Methanol dehydrogenase (MDH) from Methylocystis sp. GB 25, which belongs to the group II of methanotrophic bacteria, is able to catalyse the oxidation of methanol to formate directly. The enzyme was purified 20-fold by a 5 step procedure to electrophoretic homogeneity. After cell disruption by French press, about 95% of MDH-activity was found in the soluble fraction. The relative molecular mass of the native enzyme has been estimated to be 122 kDa by gel filtration and 115 kDa by the method of Hedrick and Smith (1968). It seems to be composed of two identical subunits with a relative molecular mass of 62 kDa (estimated by SDS gel electrophoresis).
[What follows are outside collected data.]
(* ===== verification/Reconciliation.v ===== *)
(** * Reconciliation: the local books against the broker's

    src/pkg/live/reconciliation/reconciliation.go: the comparison of two
    snapshots of an account, the bounded history of reports and the worker
    that fetches, compares, stores and alerts. The two fetches of a cycle run
    in parallel and share nothing, so they are two answers. Notes (texts),
    logging and the report files are left out; what the persister and the
    dispatcher are handed is part of a cycle's outcome. *)

From stdpp Require Import base list strings gmap.
From Stdlib Require Import ZArith Lia.
From S2P Require Import Prelude GoMap GoFloat Domain GoSlice.

Open Scope Z_scope.

(** ** Configuration and snapshots *)

Definition second_ns : Z := 1000000000.

Record ReconciliationConfig := MkReconConfig {
  rc_Interval : Z; rc_CashTolerance : float64; rc_QuantityTolerance : float64; rc_MarketValueTol : float64;
  rc_FeeTolerance : float64; rc_ReportPath : bytes; rc_HistoryLimit : Z; rc_Enabled : bool
}.

Definition DefaultReconciliationConfig : ReconciliationConfig :=
  MkReconConfig (15 * 60 * second_ns) (flit 1 2) f0 (flit 5 3) (flit 1 2)
    (lit "compliance/reconciliation") 100 true.

Record PositionSnap := MkPositionSnap {
  ps_Symbol : bytes; ps_Quantity : float64; ps_AvgCost : float64; ps_MarketValue : float64
}.

Record CashSnap := MkCashSnap { cs_TotalCNY : float64; cs_Available : float64; cs_Frozen : float64 }.

Record FeeSnap := MkFeeSnap {
  fs_Commission : float64; fs_StampTax : float64; fs_Transfer : float64; fs_Other : float64
}.

Record AccountSnapshot := MkAccountSnapshot {
  as_AccountID : bytes; as_ReconciliationID : bytes; as_AsOf : Time; as_Cash : CashSnap;
  as_Positions : gmap bytes PositionSnap; as_Fees : FeeSnap
}.

Record LocalSnapshot := MkLocalSnapshot {
  ls_AccountID : bytes; ls_AsOf : Time; ls_Cash : CashSnap; ls_Positions : gmap bytes PositionSnap;
  ls_Fees : FeeSnap; ls_TodayPnL : float64
}.

(** ** Discrepancies *)

Inductive DiscrepancySeverity := SeverityCritical | SeverityWarning | SeverityInfo.
#[global] Instance DiscrepancySeverity_eq_dec : EqDecision DiscrepancySeverity.
Proof. solve_decision. Defined.

Inductive DiscrepancyKind :=
| KindCash | KindQuantity | KindMarketValue | KindFee | KindMissingLocal | KindMissingBroker.
#[global] Instance DiscrepancyKind_eq_dec : EqDecision DiscrepancyKind.
Proof. solve_decision. Defined.

(** The strings behind the kinds, by which discrepancies are sorted. *)
Definition kind_string (k : DiscrepancyKind) : bytes :=
  match k with
  | KindCash => lit "cash" | KindQuantity => lit "quantity" | KindMarketValue => lit "market_value"
  | KindFee => lit "fee" | KindMissingLocal => lit "missing_local" | KindMissingBroker => lit "missing_broker"
  end.

Record Discrepancy := MkDiscrepancy {
  d_Kind : DiscrepancyKind; d_Severity : DiscrepancySeverity; d_Symbol : bytes; d_Field : bytes;
  d_LocalVal : float64; d_BrokerVal : float64; d_Delta : float64; d_Tolerance : float64; d_DetectedAt : Time
}.

Record ReconciliationReport := MkReconReport {
  rr_GeneratedAt : Time; rr_AccountID : bytes; rr_LocalAsOf : Time; rr_BrokerAsOf : Time;
  rr_BridgeReconcID : bytes; rr_Local : LocalSnapshot; rr_Broker : AccountSnapshot;
  rr_Discrepancies : list Discrepancy; rr_CriticalCount : Z; rr_WarningCount : Z; rr_InfoCount : Z;
  rr_Healthy : bool
}.

Definition absFloat (f : float64) : float64 := if (f <? f0)%f64 then fneg f else f.

Definition unionSymbols (a b : gmap bytes PositionSnap) : list bytes := sortedKeys (a ∪ b).

Definition rankSeverity (s : DiscrepancySeverity) : Z :=
  match s with SeverityCritical => 3 | SeverityWarning => 2 | SeverityInfo => 1 end.

Definition severityForCash (absDelta tol : float64) : DiscrepancySeverity :=
  if (absDelta >? f64_of_Z 100)%f64 then SeverityCritical
  else if (absDelta >? tol)%f64 then SeverityWarning else SeverityInfo.

Definition severityForQty (absDelta : float64) : DiscrepancySeverity :=
  if (absDelta >? f64_of_Z 1000)%f64 then SeverityCritical
  else if (absDelta >? f0)%f64 then SeverityWarning else SeverityInfo.

Definition severityForMV (rel tol : float64) : DiscrepancySeverity :=
  if (rel >? f64_of_Z 5 * tol)%f64 then SeverityCritical
  else if (rel >? f64_of_Z 2 * tol)%f64 then SeverityWarning else SeverityInfo.

Definition severityForFee (absDelta tol : float64) : DiscrepancySeverity :=
  if (absDelta >? f64_of_Z 10 * tol)%f64 then SeverityCritical
  else if (absDelta >? tol)%f64 then SeverityWarning else SeverityInfo.

Definition allInfoOnly (discs : list Discrepancy) : bool :=
  forallb (fun d => bool_decide (d_Severity d = SeverityInfo)) discs.

(** ** The comparison *)

(** The distance of the two times, in an int64 of nanoseconds. *)
Definition as_of_drift (local broker : Time) : Z :=
  let d := Z.max min_int64 (Z.min max_int64 (local - broker)) in
  if d <? 0 then wrap64 (- d) else d.

(** [Duration.Seconds] and [Time.Unix]. *)
Definition seconds (d : Z) : float64 :=
  (f64_of_Z (Z.quot d second_ns) + f64_of_Z (Z.rem d second_ns) / f64_of_Z second_ns)%f64.
Definition unix_seconds (t : Time) : Z := t / second_ns - 62135596800.

Section Reconcile.
Variable cfg : ReconciliationConfig.
Variable now : Time.

Definition drift_check (local : LocalSnapshot) (broker : AccountSnapshot) : list Discrepancy :=
  let drift := as_of_drift (ls_AsOf local) (as_AsOf broker) in
  if 60 * second_ns <? drift
  then [MkDiscrepancy KindCash SeverityInfo [] (lit "as_of_drift_seconds")
          (f64_of_Z (unix_seconds (ls_AsOf local))) (f64_of_Z (unix_seconds (as_AsOf broker)))
          (seconds drift) (f64_of_Z 60) now]
  else [].

Definition cash_check (local : LocalSnapshot) (broker : AccountSnapshot) : list Discrepancy :=
  let l := cs_TotalCNY (ls_Cash local) in
  let b := cs_TotalCNY (as_Cash broker) in
  let cashDelta := (l - b)%f64 in
  if (absFloat cashDelta >? rc_CashTolerance cfg)%f64
  then [MkDiscrepancy KindCash (severityForCash (absFloat cashDelta) (rc_CashTolerance cfg)) []
          (lit "total_cny") l b cashDelta (rc_CashTolerance cfg) now]
  else [].

(** The deviation of two market values relative to the larger. *)
Definition mv_deviation (lp bp : PositionSnap) : float64 :=
  let mvDelta := (ps_MarketValue lp - ps_MarketValue bp)%f64 in
  let base := if (ps_MarketValue lp <? ps_MarketValue bp)%f64 then ps_MarketValue bp else ps_MarketValue lp in
  if (base >? f0)%f64 then (absFloat mvDelta / base)%f64 else f0.

Definition market_value_check (sym : bytes) (lp bp : PositionSnap) : list Discrepancy :=
  let rel := mv_deviation lp bp in
  if (rel >? rc_MarketValueTol cfg)%f64
  then [MkDiscrepancy KindMarketValue (severityForMV rel (rc_MarketValueTol cfg)) sym (lit "market_value")
          (ps_MarketValue lp) (ps_MarketValue bp) (ps_MarketValue lp - ps_MarketValue bp)%f64
          (rc_MarketValueTol cfg) now]
  else [].

Definition position_check (local broker : gmap bytes PositionSnap) (sym : bytes) : list Discrepancy :=
  match local !! sym, broker !! sym with
  | None, bp =>
      let q := default f0 (ps_Quantity <$> bp) in
      [MkDiscrepancy KindMissingLocal SeverityCritical sym [] f0 q (fneg q) (rc_QuantityTolerance cfg) now]
  | Some lp, None =>
      [MkDiscrepancy KindMissingBroker SeverityCritical sym [] (ps_Quantity lp) f0 (ps_Quantity lp)
         (rc_QuantityTolerance cfg) now]
  | Some lp, Some bp =>
      let qtyDelta := (ps_Quantity lp - ps_Quantity bp)%f64 in
      let quantity severity :=
        [MkDiscrepancy KindQuantity severity sym (lit "quantity") (ps_Quantity lp) (ps_Quantity bp) qtyDelta
           (rc_QuantityTolerance cfg) now] in
      (if (absFloat qtyDelta >? rc_QuantityTolerance cfg)%f64 then quantity (severityForQty (absFloat qtyDelta))
       else if (absFloat qtyDelta >? f0)%f64 then quantity SeverityInfo
       else [])
      ++ (if (absFloat qtyDelta <=? rc_QuantityTolerance cfg)%f64 then market_value_check sym lp bp else [])
  end.

Definition fee_check (field : bytes) (l b : float64) : list Discrepancy :=
  let d := (l - b)%f64 in
  if (absFloat d >? rc_FeeTolerance cfg)%f64
  then [MkDiscrepancy KindFee (severityForFee (absFloat d) (rc_FeeTolerance cfg)) [] field l b d
          (rc_FeeTolerance cfg) now]
  else [].

Definition fee_checks (l b : FeeSnap) : list Discrepancy :=
  fee_check (lit "commission") (fs_Commission l) (fs_Commission b)
  ++ fee_check (lit "stamp_tax") (fs_StampTax l) (fs_StampTax b)
  ++ fee_check (lit "transfer") (fs_Transfer l) (fs_Transfer b)
  ++ fee_check (lit "other") (fs_Other l) (fs_Other b).

(** The order of display. *)
Definition disc_before (a b : Discrepancy) : bool :=
  if negb (rankSeverity (d_Severity a) =? rankSeverity (d_Severity b))
  then rankSeverity (d_Severity b) <? rankSeverity (d_Severity a)
  else if negb (bool_decide (d_Kind a = d_Kind b)) then bytes_ltb (kind_string (d_Kind a)) (kind_string (d_Kind b))
  else bytes_ltb (d_Symbol a) (d_Symbol b).

Definition Reconcile (local : LocalSnapshot) (broker : AccountSnapshot) : list Discrepancy :=
  SliceStable disc_before
    (drift_check local broker ++ cash_check local broker
     ++ concat (map (position_check (ls_Positions local) (as_Positions broker))
                  (unionSymbols (ls_Positions local) (as_Positions broker)))
     ++ fee_checks (ls_Fees local) (as_Fees broker)).

End Reconcile.

(** ** The history: a ring buffer *)

Section History.
Context {A : Type}.

Record HistoryBuffer := MkHistory { hb_entries : list A; hb_idx : Z; hb_full : bool; hb_cap : Z }.

(** The slots of a new buffer hold zero values. *)
Definition NewHistoryBuffer (zero : A) (c : Z) : HistoryBuffer :=
  let c := if c <=? 0 then 1 else c in
  MkHistory (replicate (Z.to_nat c) zero) 0 false c.

Definition HistoryAppend (r : A) (h : HistoryBuffer) : HistoryBuffer :=
  let idx := (hb_idx h + 1) mod hb_cap h in
  MkHistory (<[Z.to_nat (hb_idx h) := r]> (hb_entries h)) idx
    (if idx =? 0 then true else hb_full h) (hb_cap h).

Definition HistorySnapshot (h : HistoryBuffer) : list A :=
  if negb (hb_full h) && (hb_idx h =? 0) then []
  else
    let n := if hb_full h then hb_cap h else hb_idx h in
    omap (fun i => let pos := (hb_idx h - 1 - i + hb_cap h * 2) mod hb_cap h in hb_entries h !! Z.to_nat pos)
      (seqZ 0 n).

Definition HistoryLatest (h : HistoryBuffer) : option A :=
  if negb (hb_full h) && (hb_idx h =? 0) then None
  else
    let pos := hb_idx h - 1 in
    let pos := if pos <? 0 then hb_cap h - 1 else pos in
    hb_entries h !! Z.to_nat pos.

Definition HistoryLen (h : HistoryBuffer) : Z := if hb_full h then hb_cap h else hb_idx h.

End History.
Arguments HistoryBuffer : clear implicits.

(** ** The worker *)

(** What the local side and the broker answer to a call. *)
Record Sources {E : Type} := MkSources {
  SnapshotLocal : nat -> bytes -> Time -> res E (option LocalSnapshot);
  QuerySettlement : bytes -> Time -> res E (option AccountSnapshot)
}.
Arguments Sources : clear implicits.

Inductive cycle_error {E : Type} :=
| AccountRequired
| LocalFailed (e : E)
| BrokerFailed (e : E)
| NilSnapshot.
Arguments cycle_error : clear implicits.

(** What a cycle did: the report handed to the persister and kept in the
    history, and what was handed to the dispatcher. *)
Record cycle := MkCycle {
  cy_persisted : list ReconciliationReport;
  cy_dispatched : list (bytes * list Discrepancy);
  cy_history : HistoryBuffer ReconciliationReport
}.

Definition count_severity (s : DiscrepancySeverity) (discs : list Discrepancy) : Z :=
  foldl (fun n d => if bool_decide (d_Severity d = s) then n + 1 else n) 0 discs.

(** The comparison reads the clock again, at [compared]. *)
Definition build_report (cfg : ReconciliationConfig) (now compared : Time) (accountID : bytes)
    (local : LocalSnapshot) (broker : AccountSnapshot) : ReconciliationReport :=
  let discs := Reconcile cfg compared local broker in
  MkReconReport now accountID (ls_AsOf local) (as_AsOf broker) (as_ReconciliationID broker) local broker discs
    (count_severity SeverityCritical discs) (count_severity SeverityWarning discs)
    (count_severity SeverityInfo discs)
    (match discs with [] => true | _ => allInfoOnly discs end).

(** The account of the first local answer, when none is given. *)
Definition account_for {E} (src : Sources E) (now : Time) (accountID : bytes) : bytes :=
  if bool_decide (accountID = [])
  then match SnapshotLocal src 0 [] now with Ok (Some probe) => ls_AccountID probe | _ => [] end
  else accountID.

Definition ReconcileOnce {E} (cfg : ReconciliationConfig) (src : Sources E) (dispatcher : bool) (now compared : Time)
    (accountID : bytes) (h : HistoryBuffer ReconciliationReport)
    : res (cycle_error E) ReconciliationReport * cycle :=
  let accountID := account_for src now accountID in
  let failed e := (Err e, MkCycle [] [] h) in
  if bool_decide (accountID = []) then failed AccountRequired
  else match SnapshotLocal src 1 accountID now, QuerySettlement src accountID now with
       | Err e, _ => failed (LocalFailed e)
       | _, Err e => failed (BrokerFailed e)
       | Ok (Some local), Ok (Some broker) =>
           let rep := build_report cfg now compared accountID local broker in
           let alerts := if dispatcher && negb (length (rr_Discrepancies rep) =? 0)%nat
                         then [(accountID, rr_Discrepancies rep)] else [] in
           (Ok rep, MkCycle [rep] alerts (HistoryAppend rep h))
       | _, _ => failed NilSnapshot
       end.

(** The configuration and the history a worker starts with. *)
Definition worker_config (cfg : ReconciliationConfig) : ReconciliationConfig :=
  MkReconConfig (if rc_Interval cfg <=? 0 then 15 * 60 * second_ns else rc_Interval cfg)
    (rc_CashTolerance cfg) (rc_QuantityTolerance cfg) (rc_MarketValueTol cfg) (rc_FeeTolerance cfg)
    (rc_ReportPath cfg) (if rc_HistoryLimit cfg <=? 0 then 100 else rc_HistoryLimit cfg) (rc_Enabled cfg).

(** A tick: the two clock readings and what the sources answer then. *)
Definition on_tick {E} (cfg : ReconciliationConfig) (dispatcher : bool)
    (s : list (bytes * list Discrepancy) * HistoryBuffer ReconciliationReport) (t : Time * Time * Sources E)
    : list (bytes * list Discrepancy) * HistoryBuffer ReconciliationReport :=
  let '(_, c) := ReconcileOnce cfg t.2 dispatcher t.1.1 t.1.2 [] s.2 in
  (s.1 ++ cy_dispatched c, cy_history c).

(** [Start] until its context ends, with both sources present. *)
Definition Start {E} (cfg : ReconciliationConfig) (dispatcher : bool) (ticks : list (Time * Time * Sources E))
    (h : HistoryBuffer ReconciliationReport)
    : list (bytes * list Discrepancy) * HistoryBuffer ReconciliationReport :=
  if negb (rc_Enabled cfg) then ([], h) else foldl (on_tick cfg dispatcher) ([], h) ticks.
The isoelectric point was found to be about 8.3. The amino terminal sequence shows a strong similarity to the alpha-chain of MDH from the facultative methylotrophic bacterium Methylobacterium extorquens AM1. PQQ, the probable prosthetic group of MDH, could be detected in the supernatant of the culture by using the apoenzyme of a membrane-bound glucose dehydrogenase from Pseudomonas aeruginosa but not absolutely in the absorption spectra of the enzyme after DEAE-chromatography. The purified MDH has an optimum activity at pH 9.0 and at 45 degrees C. MDH of Methylocystis sp. GB 25 oxidises only primary alcohols from methanol to heptanol and aldehydes from formaldehyde to propionaldehyde and the glutaraldehyde, respectively. The estimated Km-values show no dependence upon the chain length of substrates.